Dr. Omar Herrera, Senior Program Manager for Transportation Futures, notes that the project will be the first of its kind in the world.

“It’s the first deployment of all this infrastructure together; UBC will be able to prove that it’s safe and show how energy can be integrated.”

When it is completed later this year, the project will demonstrate how vehicles and buildings can be active participants in city-scale energy transactions. In partnership with BC Hydro and supported by a $2.3M investment from Natural Resources Canada, UBC researchers aim to transform vehicles from net power consumers into energy storage devices—batteries on wheels. By integrating underutilized infrastructure such as parkades and UBC’s fleet of charged vehicles, the system has the potential to store hundreds of megawatts in vehicles that can be used when needed by the grid.

The project draws on expertise across disciplines, including engineering, business and health, to make the case for transforming transportation systems from a collection of separate, unconnected entities (like vehicles, people and traffic lights) into a highly coordinated network. For instance, UBC is expanding smart intersections throughout the campus. These systems can enhance safety features for pedestrians or improve air quality by, say, giving priority to a high-polluting truck in order to reduce emissions produced during idling.

The UBC project is integrating urban assets (e.g., electric vehicles and buildings) to reduce climate impacts and support clean growth. UBC students will learn about new technologies and economic models that can enable a low-carbon economy.

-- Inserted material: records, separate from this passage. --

(** [d / r] with [r] a [float]: [d] is converted first, then the divisor is
    tested. *)
Definition truediv_float (d : pynum) (r : float) : result float :=
  let* df := match d with
             | PyInt a => int_to_float a
             | PyFloat f => Ok f
             end in
  float_truediv df r.

(** [q + k] with [k] an [int]. *)
Definition add_int (q : float) (k : Z) : result float :=
  let* kf := int_to_float k in Ok (q + kf)%float.

(** The integer part, rounded toward minus infinity, of a finite value. *)
Definition SF_floor (s : spec_float) : option Z :=
  match s with
  | S754_zero _ => Some 0
  | S754_finite sg m e =>
      let v := if sg then Z.neg m else Z.pos m in
      Some (if 0 <=? e then v * 2 ^ e else v / 2 ^ (- e))
  | S754_infinity _ | S754_nan => None
  end.

(** [int(y // 1)]: on a finite [y] the floor division by one is the floor
    of [y], which [int] returns unchanged; on an infinity or a NaN the
    floor division gives NaN, which [int] refuses with [ValueError]. *)
Definition int_floordiv_one (y : float) : result Z :=
  match SF_floor (Prim2SF y) with
  | Some z => Ok z
  | None => Raise ValueError
  end.

(** [x > 0]. *)
Definition gt_zero (x : pynum) : bool :=
  match x with
  | PyInt a => 0 <? a
  | PyFloat f => (0 <? f)%float
  end.

(** [min(a, b)] and [max(a, b)] return the first argument unless the second
    is strictly smaller (resp. larger). *)
Definition min (a b : float) : float := if (b <? a)%float then b else a.
Definition max (a b : float) : float := if (a <? b)%float then b else a.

By utilizing clean energy technologies that are integrated in a city-scale campus test bed, UBC and its partners are developing innovative ways of reducing the GHG emissions from vehicles, converting former pollution sources into clean energy assets for our utilities and building transportation systems for healthy, livable and sustainable cities.

Local municipalities have already shown interest in the technology. To Dr. Herrera, the potential to expand it to other jurisdictions is the most exciting part of the project.

“It shows that while transportation is a challenge, it is also full of opportunities.”